One of the most common rationalizations for resorting to impersonal help is to point to the greater competence of others engaged in disability work[57]: “Of course you should help, but basically you can only do that by donating money.” – “In addition, there are people who are responsible for this, and who can deal with the malformed better, i.e. better trained than themselves” (Jansen, 1972, 120).

Most feared is any assumed “excessiveness of the need to help” (Lautmann et al. 1972, 88): under no circumstances does one want to burden oneself with a close attachment to the disabled[58]. Gstettner and Schönwiese (1977) state on the basis of their observations in a dormitory for disabled and non-disabled students: “Non-handicapped people are afraid that physically handicapped people will cling to them, and that this will permanently stress and restrict their general [assumedly unrestricted] scope of action, room for maneuvre” (285). At the same time, the physically handicapped person would tend to ask only for the most necessary assistance, which in turn would increase his isolation (ibid.).

In the case of physically handicapped children, material care is more often provided in direct contact. The impersonal character of the social relationship is thus only insignificantly alleviated: actually, the disabled person as a person is not meant at all. The good deed is determined by the non-disabled person’s self-interest.

In the case studies, we were repeatedly told about charity campaigns: Strange people put a ten dollar note with the words: “The child should also have fun” (M.K.), “there is an extra large bag of popcorn” (G.H.), “free rides at the fair” (M.K.), “money and chocolate in shops”(H.H.) etc. – Looking back [on their experiences], dysmelia children today admit that this ever recurring “wait, I still have something beautiful for you” by strangers was hurtful and tormenting (Die Zeit, No. 31 v. 22.7.1977).

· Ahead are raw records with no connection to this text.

(* ===== verification/ControllerThms.v ===== *)
(** * The online controller: properties

    A profile that is chosen is one of the candidates, passes the benefit
    condition and meets the latency objective; exploitation takes the least
    corrected latency; every decision is counted once; the learned state
    survives its file. And what the latency model predicts contradicts the
    benefit condition. *)

From Stdlib Require Import Ascii SpecFloat.
From S2P Require Import Prelude PyData Wire Controller.

(** ** The order of floats *)

(** Sign, exponent and mantissa, compared in this order. *)
Definition rank (f : float) : option (Z * Z * Z) :=
  match f with
  | S754_nan => None
  | S754_infinity s => Some (if s then -2 else 2, 0, 0)
  | S754_zero _ => Some (0, 0, 0)
  | S754_finite s m e => Some (if s then (-1, - e, Z.neg m) else (1, e, Z.pos m))
  end.

Definition lex (a b : Z * Z * Z) : Prop :=
  let '(s1, e1, m1) := a in let '(s2, e2, m2) := b in s1 < s2 ∨ s1 = s2 ∧ (e1 < e2 ∨ e1 = e2 ∧ m1 < m2).

Lemma ltb_rank a b : F.ltb a b = true ↔ ∃ x y, rank a = Some x ∧ rank b = Some y ∧ lex x y.
Proof.
  split.
  - unfold F.ltb, SFltb. intros H. destruct a as [sa|sa| |sa ma ea], b as [sb|sb| |sb mb eb]; simpl in *; try discriminate H;
      (eexists _, _; split; [reflexivity|]; split; [reflexivity|]); try (destruct sa); try (destruct sb); simpl in *; try discriminate H; try lia.
    all: destruct (Z.compare_spec ea eb) as [->|He|He]; try discriminate H; try lia.
    all: change (Pos.compare_cont Eq ma mb) with (Pos.compare ma mb) in H; destruct (Pos.compare_spec ma mb); try discriminate H; lia.
  - intros (x & y & Ha & Hb & Hl). unfold F.ltb, SFltb. destruct a as [sa|sa| |sa ma ea], b as [sb|sb| |sb mb eb]; simpl in *; try discriminate Ha; try discriminate Hb;
      injection Ha as <-; injection Hb as <-; try (destruct sa); try (destruct sb); simpl in *; try lia; try done.
    all: destruct (Z.compare_spec ea eb) as [->|He|He]; try lia; try done.
    all: change (Pos.compare_cont Eq ma mb) with (Pos.compare ma mb); destruct (Pos.compare_spec ma mb); try lia; done.
Qed.

Lemma ltb_trans a b c : F.ltb a b = true → F.ltb b c = true → F.ltb a c = true.
Proof.
  rewrite !ltb_rank. intros ([[x1 x2] x3] & y & Hx & Hy & Hl) (y' & [[z1 z2] z3] & Hy' & Hz & Hl'). rewrite Hy in Hy'. injection Hy' as <-.
  destruct y as [[y1 y2] y3]. eexists _, _. split; [exact Hx|]. split; [exact Hz|]. simpl in *. lia.
Qed.

Lemma ltb_irrefl a : F.ltb a a = false.
Proof.
  destruct (F.ltb a a) eqn:E; [|done]. apply ltb_rank in E as (x & y & Hx & Hy & Hl). rewrite Hx in Hy. injection Hy as <-.
  destruct x as [[x1 x2] x3]. simpl in Hl. lia.
Qed.

(** [min] gives an element none is below. *)
Lemma py_min_spec {A} (f : A → float) x l : py_min f x l ∈ x :: l ∧ ∀ y, y ∈ x :: l → F.ltb (f y) (f (py_min f x l)) = false.
Proof.
  unfold py_min. induction l as [|z l [IH1 IH2]] using rev_ind.
  - split; [by left|]. intros y ->%list_elem_of_singleton. apply ltb_irrefl.
  - rewrite foldl_app. simpl. set (best := foldl _ _ _) in *. destruct (F.ltb (f z) (f best)) eqn:E.
    + split; [right; apply elem_of_app; right; by left|]. intros y Hy. destruct (F.ltb (f y) (f z)) eqn:E2; [|done].
      assert (Hyb : y ∈ x :: l ∨ y = z) by set_solver. destruct Hyb as [Hyb| ->]; [|by rewrite ltb_irrefl in E2].
      pose proof (ltb_trans _ _ _ E2 E) as E3. by rewrite IH2 in E3.
    + split; [set_solver|]. intros y Hy. assert (Hyb : y ∈ x :: l ∨ y = z) by set_solver. destruct Hyb as [Hyb| ->]; [by apply IH2|done].
Qed.

(** ** The library *)

Lemma profile_index_ok l : ∀ pid p, dget (build_profile_index l) pid = Some p → profile_id p = pid.
Proof.
  unfold build_profile_index. generalize (l ≫= pareto_profiles). intros ps.
  assert (H : ∀ d, (∀ pid p, dget d pid = Some p → profile_id p = pid) →
    ∀ pid p, dget (foldl (λ d p, dset d (profile_id p) p) d ps) pid = Some p → profile_id p = pid); [|by apply H].
  induction ps as [|q ps IH]; intros d Hd; [done|]. simpl. apply IH. intros pid p Hp.
  destruct (decide (profile_id q = pid)) as [<-|Hne]; [rewrite dget_dset_eq in Hp; congruence|]. rewrite dget_dset_ne in Hp by done. by apply Hd.
Qed.

Definition library_ok (lib : ProfileLibrary) : Prop := ∃ l, new_library l = Ok lib.

Lemma get_profile_id lib pid p : library_ok lib → get_profile lib pid = Some p → profile_id p = pid.
Proof.
  intros [l Hl] Hp. unfold new_library in Hl. apply rbind_Ok in Hl as (u & _ & Hl). injection Hl as <-. by apply (profile_index_ok l).
Qed.

Lemma candidates_same lib iv p q :
  library_ok lib → p ∈ get_candidate_profiles lib iv → q ∈ get_candidate_profiles lib iv → profile_id p = profile_id q → p = q.
Proof.
  intros Hl Hp Hq E. apply list_elem_of_omap in Hp as (i & _ & Hp). apply list_elem_of_omap in Hq as (j & _ & Hq).
  pose proof (get_profile_id _ _ _ Hl Hp). pose proof (get_profile_id _ _ _ Hl Hq). congruence.
Qed.

(** A library has a bucket for every accuracy, also one none contains. *)
Lemma find_bucket_total lib acc : library_ok lib → is_Some (find_bucket lib acc).
Proof.
  intros [l Hl]. unfold new_library in Hl. apply rbind_Ok in Hl as (u & Hr & Hl). injection Hl as <-.
  apply raise_if_Ok, bool_decide_eq_false in Hr. unfold find_bucket. cbn [accuracy_buckets]. destruct (list_find _ _) as [[i b]|]; [by eexists|].
  destruct l; [done|by eexists].
Qed.

(** The bucket a request is served from: the first one that contains its
    accuracy, and one of the closest where none does. *)
Definition bucket_for (lib : ProfileLibrary) (acc : float) (bk : Bucket) : Prop :=
  bk ∈ accuracy_buckets lib ∧
  (within (acc_range bk) acc = true ∨
   ∀ b, b ∈ accuracy_buckets lib → within (acc_range b) acc = false ∧ F.ltb (bucket_distance acc b) (bucket_distance acc bk) = false).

Material benefits to adults with physical disabilities are obviously rarer. The only description of such behaviour known to us can be found in Ernst Klee’s “Experiences of a ‘voluntary cripple'”: “The bus driver does not want to charge the escort a fare when unloading: “But I beg you!” And so it will happen more often: Some people don’t want admission, no fare or even put one, two or ten dollars on the wheelchair so that the disabled person can have a nice evening. They don’t take the disabled person seriously as a fully-fledged person (and where would they take him more seriously than with money?), they don’t even accept him as a business partner. They give alms, pity, meaningless words to get away with it” (1974a, 176).

An essential moment for [the sociological eximation of] impersonal help is once again the more or less conscious feelings of guilt of the non-disabled. They feel pressure fom that guilt that they attempt to counteract by acting out charity (Jansen, 1972, 121; Heese and Solarova, 1973, 48). — Scott (1969, 95f) draws attention to the connection between fear, latent feelings of guilt and the propensity to donate among the non-disabled on the one hand, and the organized, skilful exploitation of this fact by social institutions on the other.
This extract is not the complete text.